Walsh, K., Jones, L., Tookman, A., Mason, C., McLoughlin, J., Blizard, R., & King, M. (2007). Reducing emotional distress in people caring for patients receiving specialist palliative care: Randomised trial. British Journal of Psychiatry, 190, 142–147.doi:10.1192/bjp.bp.106.023960
To evaluate the success of additional professional team member weekly home visits, beyond support provided via specialist palliative care, on carer distress, burden, quality of life, satisfaction with care, and bereavement outcome
Carers were randomly assigned to either a control group (usual care = specialist palliative care team help and support in the home and clinic) or an intervention group (usual care plus a trained carer advisor who privately met with the carer to deliver advice and support outside the home and address domains of carer need each week over a six-week period). Carers completed mailed questionnaires (three instruments at 4, 9, and 12 weeks after randomization to group). Brief, semistructured interviews with carers at the final assessment time provided information about acceptability and satisfaction with the intervention.
An experimental design with generalized linear latent and mixed models (GLLAMM) approaches was used, as well as repeated measures with a brief intervention.
* No reliability or validity data were given in the article with study use; references appear to address this area.
About 30% of carers in both the control and intervention groups decreased their GHS-28 scores to show less stress at each assessment point in the study. Mean GHS-28 scores dropped at 4- and 9-week assessment times but then increased by the 12-week assessment. The intervention group appeared to experience greater but statistically nonsignificant improvement in GHS-28 scores as compared to the usual care control group. GLLAMM, used to more specifically analyze the influence of the intervention on GHS scores, did not show any significant interaction effects of time and treatment. By the end of the study, 40% of patients had died. Carers noted the emotional support provided by the trained advisor as most beneficial, 20% noted that the intervention came “too late” to help, and almost 30% noted that more advisor sessions would have been helpful.
This study offers insight into the difficulties of collecting data on an intervention with carers who assume responsibility for a patient receiving palliative care due to a diagnosis of cancer. The fact that more 60% of carers scored above the threshold on the GHS-28 at baseline indicates that many carers show strain and would benefit from professional help during the cancer end-of-life journey. Results of this study did not show significant effects of the intervention, although a percentage of subjects identified that the intervention was helpful. It is not clear how different this intervention was from the usual care, which was provided by clinicians specialized in palliative care.
It is not clear whether the three instruments used in this study accurately assessed the variables of interest due to absence of information on the instruments in the article. For example, the authors wished to measure burden but used an instrument to measure strain. One must ask if these terms are conceptually equivalent to support use of the Carer Strain instrument to meet the aims of this study.

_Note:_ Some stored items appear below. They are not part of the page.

(** [new Date(t).toISOString()] *)
Definition toISOString (t : Z) : outcome string string :=
  if decide (Z.abs t <= 8640000000000000) then
    let '(y, m, d) := civil (t / 86400000 + 719468) in
    let ms := t mod 86400000 in
    let year :=
      if decide (0 <= y <= 9999) then pad 4 y
      else String (if decide (y < 0) then "-" else "+")%char (pad 6 (Z.abs y)) in
    Ok (year +:+ "-" +:+ pad 2 m +:+ "-" +:+ pad 2 d +:+ "T" +:+ pad 2 (ms / 3600000) +:+ ":"
      +:+ pad 2 (ms / 60000 mod 60) +:+ ":" +:+ pad 2 (ms / 1000 mod 60) +:+ "." +:+ pad 3 (ms mod 1000) +:+ "Z")
  else Throw "Invalid Date".

(** ** Headers *)

(** [out[name] = value] on a plain object: the prototype is not a string. *)
Definition set_header (out : list (string * string)) (name value : string) : list (string * string) :=
  if decide (name = "__proto__") then out else map_set out name value.

Section decoder.
Context (decode_utf8 : list byte -> string).

(** The value of a type at an offset, and the offset after it. *)
Definition header_value (buf beyond : list byte) (type p : Z) : outcome string (string * Z) :=
  match type with
  | 0 => Ok ("true", p)
  | 1 => Ok ("false", p)
  | 2 => outcome_bind (get_int 1 buf p) (fun v => Ok (show_Z v, p + 1))
  | 3 => outcome_bind (get_int 2 buf p) (fun v => Ok (show_Z v, p + 2))
  | 4 => outcome_bind (get_int 4 buf p) (fun v => Ok (show_Z v, p + 4))
  | 5 => Ok (show_Z (bigIntFromBytes (slice buf p (p + 8))), p + 8)
  | 6 =>
      outcome_bind (get_uint 2 buf p) (fun n =>
        let rest := drop (Z.to_nat (p + 2)) buf ++ beyond in
        if decide (n <= len rest) then Ok (base64 (take (Z.to_nat n) rest), p + 2 + n)
        else Throw "length is outside of buffer bounds")
  | 7 => outcome_bind (get_uint 2 buf p) (fun n => Ok (decode_utf8 (slice buf (p + 2) (p + 2 + n)), p + 2 + n))
  | 8 => outcome_bind (toISOString (bigIntFromBytes (slice buf p (p + 8)))) (fun v => Ok (v, p + 8))
  | 9 =>
      let u := slice buf p (p + 16) in
      if decide (length u = 16%nat) then
        Ok (hex (take 4 u) +:+ "-" +:+ hex (slice u 4 6) +:+ "-" +:+ hex (slice u 6 8) +:+ "-" +:+ hex (slice u 8 10)
          +:+ "-" +:+ hex (slice u 10 16), p + 16)
      else Throw "undefined is not an object"
  | _ => Throw ("eventstream: unknown header value type " +:+ show_Z type)
  end.

Fixpoint header_loop (fuel : nat) (buf beyond : list byte) (p : Z) (out : list (string * string))
    : outcome string (list (string * string)) :=
  if decide (p < len buf) then
    match fuel with
    | O => Ok out
    | S fuel =>
        outcome_bind (get_uint 1 buf p) (fun nameLen =>
        let name := decode_utf8 (slice buf (p + 1) (p + 1 + nameLen)) in
        let p := p + 1 + nameLen in
        outcome_bind (get_uint 1 buf p) (fun type =>
        outcome_bind (header_value buf beyond type (p + 1)) (fun '(value, p) =>
        header_loop fuel buf beyond p (set_header out name value))))
    end
  else Ok out.

Definition parseHeaders (buf beyond : list byte) : outcome string (list (string * string)) :=
  header_loop (length buf) buf beyond 0 [].

Definition decodeMessage (frame beyond : list byte) : outcome string EventStreamMessage :=
  if decide (len frame < MIN_MESSAGE_LEN) then Throw "eventstream: frame too short"
  else
  outcome_bind (get_uint 4 frame 0) (fun total =>
  if decide (total <> len frame)
  then Throw ("eventstream: framed length " +:+ show_Z total +:+ " != buffer " +:+ show_Z (len frame))
  else
  outcome_bind (get_uint 4 frame 4) (fun headersLen =>
  outcome_bind (get_uint 4 frame 8) (fun preludeCrc =>
  if decide (crc32 (slice frame 0 PRELUDE_LEN) 0 <> preludeCrc) then Throw "eventstream: prelude CRC mismatch"
  else
  outcome_bind (get_uint 4 frame (total - MESSAGE_CRC_LEN)) (fun msgCrc =>
  if decide (crc32 (slice frame 0 (total - MESSAGE_CRC_LEN)) 0 <> msgCrc) then Throw "eventstream: message CRC mismatch"
  else
  let headersEnd := HEADER_BLOCK_OFFSET + headersLen in
  outcome_bind (parseHeaders (slice frame HEADER_BLOCK_OFFSET headersEnd) (drop (Z.to_nat headersEnd) frame ++ beyond)) (fun hs =>
  Ok {| headers := hs; payload := slice frame headersEnd (total - MESSAGE_CRC_LEN) |}))))).

(** ** Streams *)

(** The frames at the head of the buffer: what is yielded, and how the loop
    ends, with the bytes that are left. *)
Fixpoint frame_loop (fuel : nat) (buf slack : list byte)
    : list EventStreamMessage * outcome string (list byte) :=
  match fuel with
  | O => ([], Ok buf)
  | S fuel =>
      if decide (len buf < 4) then ([], Ok buf)
      else
        let total := be (take 4 buf) in
        if decide (total < MIN_MESSAGE_LEN)
        then ([], Throw ("eventstream: total length " +:+ show_Z total +:+ " below minimum"))
        else if decide (len buf < total) then ([], Ok buf)
        else
          let rest := drop (Z.to_nat total) buf in
          match decodeMessage (take (Z.to_nat total) buf) (rest ++ slack) with
          | Throw e => ([], Throw e)
          | Ok m => let '(ms, r) := frame_loop fuel rest slack in (m :: ms, r)
          end
  end.

(** A chunk read from the source, and the bytes of the buffer's [ArrayBuffer]
    after it. *)
Record chunk := { value : list byte; slack : list byte }.

Fixpoint read_loop (buf : list byte) (reads : list chunk) : list EventStreamMessage * outcome string unit :=
  match reads with
  | [] =>
      let '(ms, r) := frame_loop (S (length buf)) buf [] in
      (ms, outcome_bind r (fun buf =>
        if decide (0 < len buf) then Throw "eventstream: truncated message at end of stream" else Ok tt))
  | c :: reads =>
      let buf := buf ++ value c in
      match frame_loop (S (length buf)) buf (slack c) with
      | (ms, Throw e) => (ms, Throw e)
      | (ms, Ok buf) => let '(ms', r) := read_loop buf reads in (ms ++ ms', r)
      end
  end.

Definition decodeEventStream (reads : list chunk) : list EventStreamMessage * outcome string unit := read_loop [] reads.
End decoder.

Example crc_check : crc32 [x31; x32; x33; x34; x35; x36; x37; x38; x39] 0 = 0xcbf43926.
Proof. vm_compute. reflexivity. Qed.

Example iso_dates :
  (toISOString 0, toISOString 1709210096789, toISOString (-1), toISOString 8640000000000000, toISOString (-62198755200000)) =
  (Ok "1970-01-01T00:00:00.000Z", Ok "2024-02-29T12:34:56.789Z", Ok "1969-12-31T23:59:59.999Z",
   Ok "+275760-09-13T00:00:00.000Z", Ok "-000001-01-01T00:00:00.000Z").
Proof. vm_compute. reflexivity. Qed.

Example base64_padding : (base64 [x66], base64 [x66; x6f], base64 [x66; x6f; x6f; x62]) = ("Zg==", "Zm8=", "Zm9vYg==").
Proof. vm_compute. reflexivity. Qed.

(** ** Bytes *)

Lemma u8_bounds b : 0 <= u8 b < 256.
Proof. unfold u8. pose proof (Byte.to_N_bounded b). lia. Qed.

Lemma u8_inj a b : u8 a = u8 b -> a = b.
Proof.
  unfold u8. intros H. apply N2Z.inj in H. pose proof (Byte.of_to_N a) as Ha. rewrite H, Byte.of_to_N in Ha. congruence.
Qed.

It is not clear whether each carer in the intervention received a tailored six-week program or whether all carers in that group received “all domains of care” (p. 143). It also is not clear how the intervention changed when it was delivered outside the home and perhaps in a carer’s workplace where distractions and lower privacy might exist (influences on external validity of study). The lack of specificity about differences between usual care (specialist palliative care teams) and the carer advisor intervention leads one to understand study findings of no significant effect with the brief intervention. One wonders if the use of ECOG scores obtained on patients could have predicted inclusion of carers who would have had a greater chance of concluding the study with a viable family member.
Additional investigation of effective interdisciplinary interventions to improve the quality of life of carers engaged with end-of-life care must be completed to uncover needs of carers during that vulnerable time, and to determine the most appropriate timing of such interventions This study indicated that carer quality of life deteriorated over the 12 weeks of the study despite a professionally trained carer advisor. The authors added valuable information about ways to refine their intervention to be useful in future studies. Continued search for evidence-based components of an intervention, optimal frequency and intensity (as well as sites for delivering it), and assessments throughout the intervention to determine its effectiveness will help support improved care for carers who commit to others despite their own grief.